La société ne peut cependant s’exonérer de son obligation de sécurité de résultat en indiquant pour sa part que les circonstances précises de la chute de [P] sont floues alors que l’enfant conservait un rôle actif. Il incombe en effet à la requise d’établir que la société exploitante a pris toutes les précautions de prudence et de diligence et que seule une faute présentant tous les aspects de la force majeure, commise par l’enfant explique la chute à l’origine des blessures.
Au regard de l’ensemble de ces circonstances il convient donc de retenir la responsabilité de l’epxloitant des lieux et de condamner son assureur, la société ALLIANZ à prendre en charge l’entier préjudice subi par l’enfant.
— Sur la demande de provision:
Par ailleurs, il résulte des éléments médicaux produits aux débats que des soins antalgiques et des soins dentaires ont été nécessaires, et qu’ainsi une extraction dentaire a été réalisée. Il conviendra donc d’allouer la somme de 2.000 € à titre de provision à valoir sur la réparation du préjudice définitif subi par [P].

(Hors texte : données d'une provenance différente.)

(** * File analysis pipeline of the Content Intelligence Analyzer

    A shallow embedding of [backend/file_classifier.py]: the PII pattern
    registry, the bounded reader, the language detector, the single-file
    analyzer and the batch orchestrator, and of the parts of
    [frontend/app.py] that compute on their results (upload paths, the
    flagged and safe lists, the dashboard counters, pagination), followed by
    the properties of the result records they produce.

    Conventions.
    - A Python [str] is a list of Unicode code points ([text]); a [bytes]
      object is a [list byte].
    - An exception is represented by its message [str(e)]; only exceptions
      deriving from [Exception] are modelled, which is what the
      [except Exception] handlers of the source catch.
    - Library code that is not part of the repository (Unicode tables beyond
      ASCII, chardet, codecs, mimetypes, langcodes, float formatting) is a
      field of the record [Lib]; the changing environment (file system, the
      Magika engine, langdetect, the string-hash seed of the interpreter,
      available memory) is a field of the record [World]. *)

From Stdlib Require Import List NArith ZArith QArith String Ascii Bool Lia Permutation.
From Stdlib Require Import DecimalString.
From Stdlib.Strings Require Byte.
Import ListNotations.

Close Scope Q_scope.
Close Scope Z_scope.
Open Scope nat_scope.
Open Scope string_scope.
Open Scope list_scope.

(* ================================================================== *)
(** ** Text *)

Definition text := list N.

Definition str (s : string) : text :=
  map N_of_ascii (list_ascii_of_string s).

Definition text_eqb (a b : text) : bool :=
  if list_eq_dec N.eq_dec a b then true else false.

Definition text_eq_dec : forall a b : text, {a = b} + {a <> b} :=
  list_eq_dec N.eq_dec.

Definition text_in (a : text) (l : list text) : bool :=
  existsb (text_eqb a) l.

(** Python truthiness of an optional string: [None] and [""] are falsy. *)
Definition py_or (o : option text) (d : text) : text :=
  match o with
  | Some (c :: s) => c :: s
  | _ => d
  end.

Definition py_or_opt (o1 o2 : option text) : option text :=
  match o1 with
  | Some (c :: s) => Some (c :: s)
  | _ => o2
  end.

(** [s[:n]] for a non-negative literal [n]. *)
Definition slice_to (n : nat) (s : text) : text := firstn n s.

(* ================================================================== *)
(** ** Library parameters *)

(** Output attributes of the Magika result that the analyzer looks up with
    [getattr]; [None] is an absent attribute. *)
Record magika_output := MagikaOutput {
  mo_mime_type : option text;
  mo_category : option text;
  mo_confidence : option Q
}.

Record Lib := {
  (** Unicode character database outside ASCII *)
  ext_digit : N -> bool;
  ext_word : N -> bool;
  ext_space : N -> bool;
  ext_ci : N -> N -> bool;        (* literal, character: equal ignoring case *)
  ext_lower : N -> list N;        (* str.lower of one character *)
  (** chardet.detect(raw).get("encoding") *)
  chardet_detect : list Byte.byte -> option text;
  (** raw.decode(enc, errors="ignore"); None when the codec lookup raises *)
  decode : text -> list Byte.byte -> option text;
  (** mimetypes.guess_type(path)[0] *)
  guess_type : text -> option text;
  (** Language.get(code).display_name(); None when it raises *)
  display_name : text -> option text;
  (** f"{x:.2f}" of a float *)
  format_2f : Q -> text
}.

(* ================================================================== *)
(** ** Character classes of Python's [re] and [str] on [str] objects *)

Section Chars.
Variable L : Lib.

Definition in_range (lo hi c : N) : bool := (lo <=? c)%N && (c <=? hi)%N.

Definition is_ascii (c : N) : bool := (c <? 128)%N.

Definition ascii_lower (c : N) : N :=
  if in_range 65 90 c then (c + 32)%N else c.

Definition py_isdigit (c : N) : bool :=
  if is_ascii c then in_range 48 57 c else ext_digit L c.

Definition py_isword (c : N) : bool :=
  if is_ascii c
  then in_range 48 57 c || in_range 65 90 c || in_range 97 122 c || (c =? 95)%N
  else ext_word L c.

Definition py_isspace (c : N) : bool :=
  if is_ascii c
  then in_range 9 13 c || in_range 28 31 c || (c =? 32)%N
  else ext_space L c.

— sur les frais irrépétibles:
En application de l’article 700 du code de procédure civile, le juge condamne la partie tenue aux dépens ou qui perd son procès à payer à l’autre partie la somme qu’il détermine, au titre des frais exposés et non compris dans les dépens, il tient compte de l’équité ou de la situation économique de la partie condamnée.

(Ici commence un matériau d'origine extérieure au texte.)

Lemma loop_bound_val : Z.pos loop_bound = 2 ^ 64.
Proof. done. Qed.
#[global] Opaque loop_bound.

Definition while {S A B} (body : A → kM S (A + B)) (a : A) : kM S B :=
  r ← kloop loop_bound body a;
  match r with inl _ => diverge | inr b => mret b end.

(** [for (x in l) body], left when the body returns [Some]. *)
Fixpoint foreach {S A B} (l : list A) (body : A → kM S (option B)) : kM S (option B) :=
  match l with
  | [] => mret None
  | x :: l' =>
      r ← body x;
      match r with Some b => mret (Some b) | None => foreach l' body end
  end.

(** [for (x in l) body] without an early exit. *)
Fixpoint for_ {S A} (l : list A) (body : A → kM S ()) : kM S () :=
  match l with
  | [] => mret ()
  | x :: l' => body x ;; for_ l' body
  end.

(** [for(i = lo; i < hi; i += step) body] *)
Definition for_step {S} (lo hi step : Z) (body : Z → kM S ()) : kM S () :=
  while (λ i, if i <? hi then body i ;; mret (inl (i + step)) else mret (inr ())) lo.
Definition for_range {S} (lo hi : Z) (body : Z → kM S ()) : kM S () := for_step lo hi 1 body.

(** * Total-correctness assertions

    [wp m Q s]: run from [s], [m] neither panics, faults nor diverges, and its
    result and final state satisfy [Q]. *)

Definition wp {S A} (m : kM S A) (Q : A → S → Prop) (s : S) : Prop :=
  match m s with Ok a s' => Q a s' | _ => False end.

#[global] Arguments wp {S A} m Q s : simpl never.

Section wp.
Context {S : Type}.
Implicit Types s : S.

Lemma wp_ret {A} (a : A) (Q : A → S → Prop) s : Q a s → wp (mret a) Q s.
Proof. done. Qed.

Lemma wp_bind {A B} (m : kM S A) (f : A → kM S B) Q s :
  wp m (λ a s', wp (f a) Q s') s → wp (m ≫= f) Q s.
Proof. unfold wp, mbind, kM_bind. by destruct (m s). Qed.

Lemma wp_bind_inv {A B} (m : kM S A) (f : A → kM S B) Q s :
  wp (m ≫= f) Q s → wp m (λ a s', wp (f a) Q s') s.
Proof. unfold wp, mbind, kM_bind. by destruct (m s). Qed.

Lemma wp_mono {A} (m : kM S A) (P Q : A → S → Prop) s :
  wp m P s → (∀ a s', P a s' → Q a s') → wp m Q s.
Proof. unfold wp. destruct (m s); auto. Qed.

Lemma wp_gets {A} (f : S → A) (Q : A → S → Prop) s : Q (f s) s → wp (gets f) Q s.
Proof. done. Qed.

Lemma wp_modify (f : S → S) (Q : () → S → Prop) s : Q () (f s) → wp (modify f) Q s.
Proof. done. Qed.

Lemma wp_kget (Q : S → S → Prop) s : Q s s → wp kget Q s.
Proof. done. Qed.

Lemma wp_when (b : bool) (c : kM S ()) (Q : () → S → Prop) s :
  (b = true → wp c Q s) → (b = false → Q () s) → wp (when b c) Q s.
Proof. unfold when. destruct b; intros H1 H2; [by apply H1|by apply H2]. Qed.

Lemma wp_when_t (b : bool) (c : kM S ()) (Q : () → S → Prop) s :
  b = true → wp c Q s → wp (when b c) Q s.
Proof. by intros ->. Qed.

Lemma wp_when_f (b : bool) (c : kM S ()) (Q : () → S → Prop) s :
  b = false → Q () s → wp (when b c) Q s.
Proof. by intros ->. Qed.

Lemma wp_if_t {A} (b : bool) (c1 c2 : kM S A) (Q : A → S → Prop) s :
  b = true → wp c1 Q s → wp (if b then c1 else c2) Q s.
Proof. by intros ->. Qed.

Lemma wp_if_f {A} (b : bool) (c1 c2 : kM S A) (Q : A → S → Prop) s :
  b = false → wp c2 Q s → wp (if b then c1 else c2) Q s.
Proof. by intros ->. Qed.

Lemma wp_if {A} (b : bool) (c1 c2 : kM S A) (Q : A → S → Prop) s :
  (b = true → wp c1 Q s) → (b = false → wp c2 Q s) → wp (if b then c1 else c2) Q s.
Proof. destruct b; auto. Qed.

Lemma wp_zoom {T A} (get : S → T) (put : T → S → S) (c : kM T A) (Q : A → S → Prop) s :
  wp c (λ a t, Q a (put t s)) (get s) → wp (zoom get put c) Q s.
Proof. unfold wp, zoom. by destruct (c (get s)). Qed.

(** A computation that satisfies [wp] returns. *)
Lemma wp_returns {A} (m : kM S A) (Q : A → S → Prop) s :
  wp m Q s ↔ ∃ a s', m s = Ok a s' ∧ Q a s'.
Proof. unfold wp. destruct (m s) as [a s'| | |]; (split; [by eauto|intros (? & ? & ? & ?); by simplify_eq]). Qed.

Lemma wp_det {A} (m : kM S A) (Q : A → S → Prop) a s s' :
  m s = Ok a s' → wp m Q s → Q a s'.
Proof. unfold wp. by intros ->. Qed.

L’équité commande d’accorder à la requérante la somme de 1800 € par application de l’article 700 du code de procédure civile.

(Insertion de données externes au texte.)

(** A word of the copy is the word of the source. *)
Lemma ld64_memmove m dst src n i :
  0 <= i → i + 8 <= n → ld64 (KString.memmove m dst src n) (dst + i) = ld64 m (src + i).
Proof.
  intros Hi Hn. apply (le_load_shift 8). intros j Hj. rewrite memmove_spec by lia.
  replace ((dst <=? dst + i + j) && (dst + i + j <? dst + n)) with true
    by (symmetry; apply andb_true_iff; split; [apply Z.leb_le|apply Z.ltb_lt]; lia).
  f_equal. lia.
Qed.

Lemma ulib_memmove_spec m dst src n x :
  0 <= n →
  rd8 (Ulib.memmove m dst src n) x =
  if (dst <=? x) && (x <? dst + n) then rd8 m (src + (x - dst)) else rd8 m x.
Proof.
  intros Hn. unfold Ulib.memmove. destruct (src >? dst) eqn:E; b2p.
  - pose proof (copy_up_spec (Z.to_nat n) m dst src x) as Hc.
    rewrite !Z2Nat.id in Hc by lia. apply Hc. lia.
  - pose proof (copy_down_spec (Z.to_nat n) m dst src x) as Hc.
    rewrite !Z2Nat.id in Hc by lia. apply Hc. lia.
Qed.

(** * NUL-terminated strings *)

(** The bytes [l], none of them NUL, and a NUL byte after them, are at [p]. *)
Definition str_at (m : mem) (p : Z) (l : list Z) : Prop :=
  Forall (λ c, c ≠ 0) l ∧
  (∀ i c, l !! i = Some c → rd8 m (p + Z.of_nat i) = c) ∧
  rd8 m (p + Z.of_nat (length l)) = 0.

Lemma str_at_nil m p : str_at m p [] ↔ rd8 m p = 0.
Proof.
  unfold str_at. simpl. rewrite Z.add_0_r. split; [tauto|].
  intros H. split_and!; [constructor| |done]. intros i c Hi. by rewrite lookup_nil in Hi.
Qed.

Lemma str_at_cons m p c l :
  str_at m p (c :: l) ↔ c ≠ 0 ∧ rd8 m p = c ∧ str_at m (p + 1) l.
Proof.
  unfold str_at. rewrite Forall_cons. split.
  - intros ((Hc & Hl) & Hi & Hz). split_and!; try done.
    + specialize (Hi 0%nat c eq_refl). by rewrite Z.add_0_r in Hi.
    + intros i c' Hi'. rewrite <- (Hi (S i) c' Hi'). f_equal. lia.
    + rewrite <- Hz. f_equal. simpl. lia.
  - intros (Hc & H0 & Hl & Hi & Hz). split_and!; try done.
    + intros [|i] c' Hi'; simplify_eq/=; [by rewrite Z.add_0_r|].
      rewrite <- (Hi i c' Hi'). f_equal. lia.
    + rewrite <- Hz. f_equal. simpl. lia.
Qed.

(** The first NUL byte decides the string. *)
Lemma str_at_inj m p l1 l2 : str_at m p l1 → str_at m p l2 → l1 = l2.
Proof.
  revert p l2. induction l1 as [|c l1 IH]; intros p [|c2 l2]; rewrite ?str_at_nil, ?str_at_cons;
    intros H1 H2; destruct_and?; subst; try done.
  f_equal. eauto.
Qed.

Lemma strlen_loop_spec m s l :
  str_at m s l → Z.of_nat (length l) < 2 ^ 64 →
  KString.strlen s m = Ok (Z.of_nat (length l)) m.
Proof.
  intros (Hnz & Hb & Hz) Hlen. unfold KString.strlen.
  assert (wp (KString.strlen s) (λ r m', m' = m ∧ r = Z.of_nat (length l)) m) as H.
  { unfold KString.strlen.
    eapply (wp_while (λ i m', m' = m ∧ 0 <= i <= Z.of_nat (length l))
              (λ i _, Z.of_nat (length l) - i)); [|split; [done|lia]|lia].
    intros i m' [-> Hi]. wp_step. wp_step. wp_step.
    destruct (decide (i = Z.of_nat (length l))) as [->|Hne].
    - rewrite Hz. done.
    - destruct (lookup_lt_is_Some_2 l (Z.to_nat i)) as [c Hc]; [lia|].
      pose proof (Hb _ _ Hc) as E. rewrite Z2Nat.id in E by lia. rewrite E.
      rewrite Forall_lookup in Hnz. specialize (Hnz _ _ Hc).
      unfold truth. destruct (Z.eqb_spec c 0); [done|]. simpl. split; [split; [done|]|]; lia. }
  unfold wp in H. unfold KString.strlen in H.
  destruct (while _ _ _) as [a s'| | |]; naive_solver.
Qed.

Lemma str_at_ext m m' p l :
  (∀ x, p <= x <= p + Z.of_nat (length l) → rd8 m' x = rd8 m x) →
  str_at m p l → str_at m' p l.
Proof.
  intros H (Hnz & Hb & Hz). split_and!; [done| |].
  - intros i c Hi. rewrite H; [by apply Hb|]. apply lookup_lt_Some in Hi. lia.
  - rewrite H; [done|lia].
Qed.

Lemma strncmp_loop_spec n m p q l1 l2 :
  str_at m p l1 → str_at m q l2 →
  KString.strncmp_loop n m p q = 0 ↔ take n l1 = take n l2.
Proof.
  revert p q l1 l2. induction n as [|n IH]; intros p q l1 l2 H1 H2; simpl; [by rewrite !take_0|].
  destruct l1 as [|c1 l1], l2 as [|c2 l2]; simpl;
    rewrite ?str_at_nil, ?str_at_cons in H1; rewrite ?str_at_nil, ?str_at_cons in H2;
    destruct_and?; subst; unfold truth.
  - rewrite H1, H2. simpl. split; [done|lia].
  - rewrite H1. simpl. split; [lia|done].
  - destruct (Z.eqb_spec (rd8 m p) 0); [done|]. simpl.
    destruct (Z.eqb_spec (rd8 m p) (rd8 m q)); [congruence|]. split; [lia|done].
  - destruct (Z.eqb_spec (rd8 m p) 0); [done|]. simpl.
    destruct (Z.eqb_spec (rd8 m p) (rd8 m q)) as [E|E].
    + rewrite IH by done. rewrite E. split; [by intros ->|by intros [= ->]].
    + split; [lia|by intros [= ?]].
Qed.

Lemma zero_fill_spec k m s x :
  rd8 (KString.zero_fill k m s) x =
  if (s <=? x) && (x <? s + Z.of_nat k) then 0 else rd8 m x.
Proof.
  revert m s. induction k as [|k IH]; intros m s; simpl KString.zero_fill.
  - destruct (Z.leb_spec s x), (Z.ltb_spec x (s + Z.of_nat 0)); simpl; done || lia.
  - rewrite IH, rd8_wr8. change (u8 0) with 0.
    destruct (Z.leb_spec (s + 1) x), (Z.ltb_spec x (s + 1 + Z.of_nat k)),
      (Z.leb_spec s x), (Z.ltb_spec x (s + Z.of_nat (S k))),
      (Z.eqb_spec x s); simpl; done || lia.
Qed.

(** The destination holds the first bytes of the string, padded with NULs, and
    no other byte changes. *)
Lemma strncpy_loop_spec k m s t l x :
  str_at m t l → s + Z.of_nat k <= t ∨ t + Z.of_nat (length l) < s →
  rd8 (KString.strncpy_loop k m s t) x =
  if (s <=? x) && (x <? s + Z.of_nat k) then default 0 (l !! Z.to_nat (x - s)) else rd8 m x.
Proof.
  revert m s t l. induction k as [|k IH]; intros m s t l Hl Hd; simpl KString.strncpy_loop.
  { destruct (Z.leb_spec s x), (Z.ltb_spec x (s + Z.of_nat 0)); simpl; done || lia. }
  destruct l as [|c l]; rewrite ?str_at_nil, ?str_at_cons in Hl.
  - rewrite Hl. simpl. rewrite zero_fill_spec, rd8_wr8. change (u8 0) with 0.
    destruct (Z.leb_spec (s + 1) x), (Z.ltb_spec x (s + 1 + Z.of_nat k)),
      (Z.leb_spec s x), (Z.ltb_spec x (s + Z.of_nat (S k))),
      (Z.eqb_spec x s); simpl; done || lia.
  - destruct Hl as (Hc & Ht & Hl). simpl in Hd. rewrite Ht.
    unfold truth. destruct (Z.eqb_spec c 0); [done|]. simpl.
    rewrite (IH _ (s + 1) (t + 1) l); [|apply (str_at_ext m); [|done]|lia].
    2: { intros y Hy. apply rd8_wr8_ne. lia. }
    rewrite rd8_wr8.
    destruct (Z.leb_spec (s + 1) x), (Z.ltb_spec x (s + 1 + Z.of_nat k)),
      (Z.leb_spec s x), (Z.ltb_spec x (s + Z.of_nat (S k))),
      (Z.eqb_spec x s); simpl; try done; try lia.
    + replace (Z.to_nat (x - s)) with (S (Z.to_nat (x - (s + 1)))) by lia. done.
    + subst x. rewrite Z.sub_diag. simpl. rewrite <- Ht. apply u8_rd8.
Qed.

(** [safestrcpy] leaves a NUL-terminated string, whatever the length of the
    source, and writes only the [n] bytes it was given. *)
Lemma safestrcpy_loop_spec k m s t l :
  str_at m t l → s + Z.of_nat k < t ∨ t + Z.of_nat (length l) < s →
  let m' := KString.safestrcpy_loop k m s t in
  str_at m' s (take k l) ∧ ∀ x, ¬ (s <= x <= s + Z.of_nat k) → rd8 m' x = rd8 m x.
Proof.
  revert m s t l. induction k as [|k IH]; intros m s t l Hl Hd; simpl KString.safestrcpy_loop.
  { rewrite take_0. split; [apply str_at_nil, rd8_wr8_eq|].
    intros x Hx. apply rd8_wr8_ne. lia. }
  destruct l as [|c l]; rewrite ?str_at_nil, ?str_at_cons in Hl.
  - rewrite Hl. simpl. split; [apply str_at_nil|].
    + by rewrite rd8_wr8_ne, rd8_wr8_eq by lia.
    + intros x Hx. rewrite !rd8_wr8_ne by lia. done.
  - destruct Hl as (Hc & Ht & Hl). simpl in Hd. rewrite Ht.
    unfold truth. destruct (Z.eqb_spec c 0); [done|]. simpl.
    destruct (IH (wr8 m s c) (s + 1) (t + 1) l) as [IH1 IH2]; [|lia|].
    { apply (str_at_ext m); [|done]. intros y Hy. apply rd8_wr8_ne. lia. }
    split.
    + rewrite str_at_cons. split_and!; [done| |done].
      rewrite IH2 by lia. rewrite rd8_wr8_eq. rewrite <- Ht. apply u8_rd8.
    + intros x Hx. rewrite IH2 by lia. apply rd8_wr8_ne. lia.
Qed.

Sur l’exécution provisoire
L’article 514 du code de procédure civile (Décr. no 2019-1333 du 11 déc. 2019, art. 3-2o, en vigueur le 1er janv. 2020) dispose que les décisions de première instance sont de droit exécutoires à titre provisoire à moins que la loi ou la décision rendue n’en dispose autrement.
Sur les dépens
En application de l’article 696 du code de procédure civile, la partie perdante est condamnée aux dépens, à moins que le juge, par décision motivée, n’en mette la totalité ou une fraction à la charge d’une autre partie.
ALLIANZ sera condamnée aux dépens avec application des dispositions de l’article 699 du code de procédure civile au profit de Maître Alban BORGEL de la SELARL BORGEL & ASSOCIES.
PAR CES MOTIFS:
Le Tribunal, statuant publiquement par mise à disposition au greffe par décision réputée contradictoire et en premier ressort:
CONDAMNE la compagnie ALLIANZ IARD à prendre en charge les préjudices subis par [P] [T] lors de l’accident survenu le 27 juillet 2016 au sein du parc MONTOPOTO,
CONDAMNE la compagnie ALLIANZ IARD à payer à madame [I] [E] es qualités de représentante légale de son enfant [P] [T] une provision d’un montant de 2.000 € à valoir sur la réparation définitive du préjudice de l’enfant [P] [T],
CONDAMNE la compagnie ALLIANZ IARD à payer à madame [I] [E] es qualités de représentante légale de son enfant [P] [T] la somme de 1800 € au titre de l’article 700 du Code de procédure civile ;
CONDAMNE la compagnie ALLIANZ aux dépens avec distraction au profit de Maître Alban BORGEL de la SELARL BORGEL & ASSOCIES ;
Ainsi jugé et prononcé par mise à disposition au greffe, par la chambre généraliste B du tribunal judiciaire d’Aix en Provence, la minute étant signée par Mme TIXEIRE, vice-présidente, et Mme CHANTEDUC, greffier.